Data:
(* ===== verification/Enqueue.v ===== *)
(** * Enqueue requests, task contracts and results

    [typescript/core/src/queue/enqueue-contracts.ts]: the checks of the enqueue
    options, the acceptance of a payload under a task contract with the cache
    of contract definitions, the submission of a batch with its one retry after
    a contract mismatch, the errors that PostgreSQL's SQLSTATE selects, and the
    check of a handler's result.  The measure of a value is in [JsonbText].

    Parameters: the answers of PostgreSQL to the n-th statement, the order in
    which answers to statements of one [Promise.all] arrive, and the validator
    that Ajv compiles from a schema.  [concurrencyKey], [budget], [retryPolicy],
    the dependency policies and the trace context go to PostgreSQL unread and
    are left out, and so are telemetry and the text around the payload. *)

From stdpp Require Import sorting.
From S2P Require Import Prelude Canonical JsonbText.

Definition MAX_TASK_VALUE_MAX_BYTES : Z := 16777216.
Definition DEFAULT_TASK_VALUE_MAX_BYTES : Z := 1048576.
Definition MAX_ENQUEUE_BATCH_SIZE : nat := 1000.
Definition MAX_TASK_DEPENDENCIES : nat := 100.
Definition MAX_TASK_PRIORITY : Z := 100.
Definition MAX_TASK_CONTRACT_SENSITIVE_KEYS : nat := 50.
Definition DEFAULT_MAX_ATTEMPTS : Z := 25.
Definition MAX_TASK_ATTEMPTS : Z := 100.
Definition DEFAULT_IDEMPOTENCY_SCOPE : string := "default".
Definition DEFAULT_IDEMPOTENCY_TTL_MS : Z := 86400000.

* * *

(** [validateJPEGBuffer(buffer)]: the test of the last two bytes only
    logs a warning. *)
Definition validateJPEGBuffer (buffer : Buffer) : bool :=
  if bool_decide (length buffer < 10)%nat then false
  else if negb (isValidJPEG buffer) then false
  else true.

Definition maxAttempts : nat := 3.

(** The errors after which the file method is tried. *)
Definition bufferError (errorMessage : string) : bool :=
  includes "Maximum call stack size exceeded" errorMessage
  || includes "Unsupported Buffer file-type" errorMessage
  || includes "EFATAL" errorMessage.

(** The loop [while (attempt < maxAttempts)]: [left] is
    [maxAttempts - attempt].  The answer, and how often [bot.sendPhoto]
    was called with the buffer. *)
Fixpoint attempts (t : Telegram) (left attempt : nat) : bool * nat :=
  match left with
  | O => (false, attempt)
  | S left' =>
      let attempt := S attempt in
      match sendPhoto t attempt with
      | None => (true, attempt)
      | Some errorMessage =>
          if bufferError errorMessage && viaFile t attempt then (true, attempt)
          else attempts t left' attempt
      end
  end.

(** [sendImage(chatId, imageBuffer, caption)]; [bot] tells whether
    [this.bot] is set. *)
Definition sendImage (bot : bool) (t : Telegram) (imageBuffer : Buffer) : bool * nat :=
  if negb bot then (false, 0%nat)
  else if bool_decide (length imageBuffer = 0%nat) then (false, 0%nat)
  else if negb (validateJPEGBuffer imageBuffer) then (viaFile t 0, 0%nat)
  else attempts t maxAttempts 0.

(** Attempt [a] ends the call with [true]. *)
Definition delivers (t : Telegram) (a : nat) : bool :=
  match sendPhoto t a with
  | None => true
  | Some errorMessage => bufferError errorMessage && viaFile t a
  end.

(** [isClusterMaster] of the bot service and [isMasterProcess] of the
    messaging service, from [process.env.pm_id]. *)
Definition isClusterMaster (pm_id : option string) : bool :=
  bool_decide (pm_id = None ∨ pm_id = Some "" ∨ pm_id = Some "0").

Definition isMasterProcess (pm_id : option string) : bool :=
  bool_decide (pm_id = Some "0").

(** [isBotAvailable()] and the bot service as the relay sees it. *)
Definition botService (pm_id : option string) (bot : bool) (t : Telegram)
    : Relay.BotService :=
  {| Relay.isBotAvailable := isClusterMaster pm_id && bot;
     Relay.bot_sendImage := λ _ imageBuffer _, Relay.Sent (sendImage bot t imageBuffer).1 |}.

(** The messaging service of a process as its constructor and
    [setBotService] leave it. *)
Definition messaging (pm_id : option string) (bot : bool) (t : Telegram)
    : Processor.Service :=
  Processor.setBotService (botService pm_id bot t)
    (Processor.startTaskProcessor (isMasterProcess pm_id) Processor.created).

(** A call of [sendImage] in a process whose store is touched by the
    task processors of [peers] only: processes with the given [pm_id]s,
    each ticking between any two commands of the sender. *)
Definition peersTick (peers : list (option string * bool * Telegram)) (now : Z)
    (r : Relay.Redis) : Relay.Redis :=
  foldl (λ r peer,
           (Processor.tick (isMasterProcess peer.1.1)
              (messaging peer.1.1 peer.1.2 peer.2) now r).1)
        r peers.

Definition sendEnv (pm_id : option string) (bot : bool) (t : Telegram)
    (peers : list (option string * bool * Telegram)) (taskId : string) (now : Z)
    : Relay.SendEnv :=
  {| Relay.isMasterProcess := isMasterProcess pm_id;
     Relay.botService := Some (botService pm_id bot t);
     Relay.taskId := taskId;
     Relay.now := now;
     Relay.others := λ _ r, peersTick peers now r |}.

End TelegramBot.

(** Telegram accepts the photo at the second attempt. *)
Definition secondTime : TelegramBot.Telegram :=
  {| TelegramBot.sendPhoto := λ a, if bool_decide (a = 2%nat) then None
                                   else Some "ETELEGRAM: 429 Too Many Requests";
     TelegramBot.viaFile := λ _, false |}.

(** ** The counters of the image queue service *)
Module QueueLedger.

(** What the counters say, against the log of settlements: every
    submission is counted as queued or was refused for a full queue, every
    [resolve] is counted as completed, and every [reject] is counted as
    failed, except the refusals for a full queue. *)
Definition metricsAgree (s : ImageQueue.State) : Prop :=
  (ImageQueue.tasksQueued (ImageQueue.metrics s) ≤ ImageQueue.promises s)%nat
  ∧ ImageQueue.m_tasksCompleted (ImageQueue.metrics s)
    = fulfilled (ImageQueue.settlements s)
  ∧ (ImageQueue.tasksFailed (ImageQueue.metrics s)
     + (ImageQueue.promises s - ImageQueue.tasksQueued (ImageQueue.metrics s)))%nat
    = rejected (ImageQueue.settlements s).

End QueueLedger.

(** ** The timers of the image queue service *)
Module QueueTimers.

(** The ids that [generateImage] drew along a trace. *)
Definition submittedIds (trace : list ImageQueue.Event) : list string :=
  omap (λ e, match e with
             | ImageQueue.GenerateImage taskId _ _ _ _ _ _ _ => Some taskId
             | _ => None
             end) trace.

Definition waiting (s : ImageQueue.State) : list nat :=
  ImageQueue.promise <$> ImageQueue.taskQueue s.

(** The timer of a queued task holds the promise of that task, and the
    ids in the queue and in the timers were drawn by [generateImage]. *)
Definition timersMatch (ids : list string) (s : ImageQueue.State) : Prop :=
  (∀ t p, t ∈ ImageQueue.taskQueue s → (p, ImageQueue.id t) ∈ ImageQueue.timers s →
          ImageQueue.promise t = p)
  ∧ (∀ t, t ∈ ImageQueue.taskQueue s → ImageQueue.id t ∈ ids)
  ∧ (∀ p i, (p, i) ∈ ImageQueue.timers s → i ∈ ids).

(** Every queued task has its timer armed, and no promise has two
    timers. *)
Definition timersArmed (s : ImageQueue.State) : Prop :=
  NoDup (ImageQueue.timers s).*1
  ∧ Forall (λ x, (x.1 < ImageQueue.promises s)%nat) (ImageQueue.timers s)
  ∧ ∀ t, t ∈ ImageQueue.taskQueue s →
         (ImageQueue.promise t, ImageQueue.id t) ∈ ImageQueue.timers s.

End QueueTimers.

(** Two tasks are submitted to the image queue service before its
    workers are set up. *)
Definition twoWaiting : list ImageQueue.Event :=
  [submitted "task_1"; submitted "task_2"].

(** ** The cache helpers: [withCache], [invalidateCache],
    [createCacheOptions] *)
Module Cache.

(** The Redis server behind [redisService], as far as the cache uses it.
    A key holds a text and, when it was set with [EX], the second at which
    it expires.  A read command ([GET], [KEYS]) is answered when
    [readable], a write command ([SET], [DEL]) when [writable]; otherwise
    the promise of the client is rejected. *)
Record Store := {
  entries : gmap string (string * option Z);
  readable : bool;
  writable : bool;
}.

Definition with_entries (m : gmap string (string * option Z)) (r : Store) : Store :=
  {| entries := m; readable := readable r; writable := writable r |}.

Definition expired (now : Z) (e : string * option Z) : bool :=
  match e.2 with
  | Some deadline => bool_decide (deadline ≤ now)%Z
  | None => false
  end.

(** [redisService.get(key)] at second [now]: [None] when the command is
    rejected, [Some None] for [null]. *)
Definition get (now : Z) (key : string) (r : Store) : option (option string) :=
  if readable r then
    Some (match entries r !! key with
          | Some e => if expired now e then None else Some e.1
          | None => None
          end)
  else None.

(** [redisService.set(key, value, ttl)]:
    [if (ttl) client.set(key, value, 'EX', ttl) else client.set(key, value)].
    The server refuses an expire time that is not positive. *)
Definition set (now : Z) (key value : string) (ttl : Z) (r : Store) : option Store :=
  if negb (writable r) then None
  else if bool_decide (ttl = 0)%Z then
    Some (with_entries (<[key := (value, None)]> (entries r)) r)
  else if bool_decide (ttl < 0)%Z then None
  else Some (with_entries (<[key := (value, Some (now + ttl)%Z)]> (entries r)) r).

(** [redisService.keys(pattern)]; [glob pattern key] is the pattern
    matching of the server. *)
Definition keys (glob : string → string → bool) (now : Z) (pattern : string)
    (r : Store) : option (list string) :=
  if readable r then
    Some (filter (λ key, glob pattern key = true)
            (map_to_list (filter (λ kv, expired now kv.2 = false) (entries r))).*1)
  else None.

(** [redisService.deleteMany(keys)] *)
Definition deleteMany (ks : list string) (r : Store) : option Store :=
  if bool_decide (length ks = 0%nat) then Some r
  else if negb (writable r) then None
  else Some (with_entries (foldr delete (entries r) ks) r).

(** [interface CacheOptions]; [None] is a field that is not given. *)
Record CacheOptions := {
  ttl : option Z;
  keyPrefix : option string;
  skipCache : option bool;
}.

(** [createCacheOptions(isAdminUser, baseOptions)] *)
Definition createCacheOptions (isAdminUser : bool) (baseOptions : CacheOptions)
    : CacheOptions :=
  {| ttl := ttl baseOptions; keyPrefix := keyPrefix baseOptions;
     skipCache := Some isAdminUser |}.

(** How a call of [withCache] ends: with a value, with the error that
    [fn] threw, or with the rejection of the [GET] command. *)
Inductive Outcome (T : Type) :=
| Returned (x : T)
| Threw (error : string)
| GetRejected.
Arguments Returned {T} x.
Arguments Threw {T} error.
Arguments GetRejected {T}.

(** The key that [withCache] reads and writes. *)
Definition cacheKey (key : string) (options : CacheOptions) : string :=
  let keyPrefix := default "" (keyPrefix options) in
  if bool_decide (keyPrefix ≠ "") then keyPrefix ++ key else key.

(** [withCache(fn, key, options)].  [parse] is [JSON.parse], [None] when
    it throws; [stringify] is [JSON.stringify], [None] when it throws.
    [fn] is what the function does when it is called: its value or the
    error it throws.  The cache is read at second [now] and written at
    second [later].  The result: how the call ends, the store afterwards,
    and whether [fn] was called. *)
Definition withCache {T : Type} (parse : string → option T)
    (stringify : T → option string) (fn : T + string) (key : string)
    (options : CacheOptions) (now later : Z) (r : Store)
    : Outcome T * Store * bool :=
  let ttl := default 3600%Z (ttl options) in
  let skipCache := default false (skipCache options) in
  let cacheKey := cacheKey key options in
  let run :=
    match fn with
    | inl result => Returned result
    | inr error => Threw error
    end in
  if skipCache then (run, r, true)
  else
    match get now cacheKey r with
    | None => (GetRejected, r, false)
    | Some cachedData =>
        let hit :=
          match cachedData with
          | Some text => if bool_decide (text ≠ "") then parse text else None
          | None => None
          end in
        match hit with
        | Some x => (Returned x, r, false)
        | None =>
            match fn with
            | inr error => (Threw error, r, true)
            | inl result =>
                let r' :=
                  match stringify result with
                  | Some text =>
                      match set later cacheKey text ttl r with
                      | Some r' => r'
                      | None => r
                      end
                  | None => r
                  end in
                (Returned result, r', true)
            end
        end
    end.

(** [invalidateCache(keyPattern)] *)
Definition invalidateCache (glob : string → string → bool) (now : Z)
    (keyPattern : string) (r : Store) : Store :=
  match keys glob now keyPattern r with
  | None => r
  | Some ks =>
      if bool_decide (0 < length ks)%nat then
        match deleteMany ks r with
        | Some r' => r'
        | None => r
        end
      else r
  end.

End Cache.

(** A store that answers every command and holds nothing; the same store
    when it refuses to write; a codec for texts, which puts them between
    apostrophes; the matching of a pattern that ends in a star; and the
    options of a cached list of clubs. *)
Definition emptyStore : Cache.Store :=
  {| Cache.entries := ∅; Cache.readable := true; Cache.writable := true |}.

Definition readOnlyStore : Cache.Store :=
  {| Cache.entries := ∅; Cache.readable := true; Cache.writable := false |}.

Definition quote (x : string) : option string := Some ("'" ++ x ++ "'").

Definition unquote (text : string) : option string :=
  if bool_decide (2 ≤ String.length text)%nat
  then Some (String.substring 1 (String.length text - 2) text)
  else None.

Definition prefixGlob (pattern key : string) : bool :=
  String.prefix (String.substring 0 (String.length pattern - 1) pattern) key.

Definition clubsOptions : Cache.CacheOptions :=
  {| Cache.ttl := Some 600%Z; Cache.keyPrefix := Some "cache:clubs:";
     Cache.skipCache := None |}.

What needs to be done:
From the line holding "if bool_decide (length buffer" to the line holding "Definition bufferError (errorMessage", inclusive, restate each line above exactly as written.

The completed task:
  if bool_decide (length buffer < 10)%nat then false
  else if negb (isValidJPEG buffer) then false
  else true.

Definition maxAttempts : nat := 3.

(** The errors after which the file method is tried. *)
Definition bufferError (errorMessage : string) : bool :=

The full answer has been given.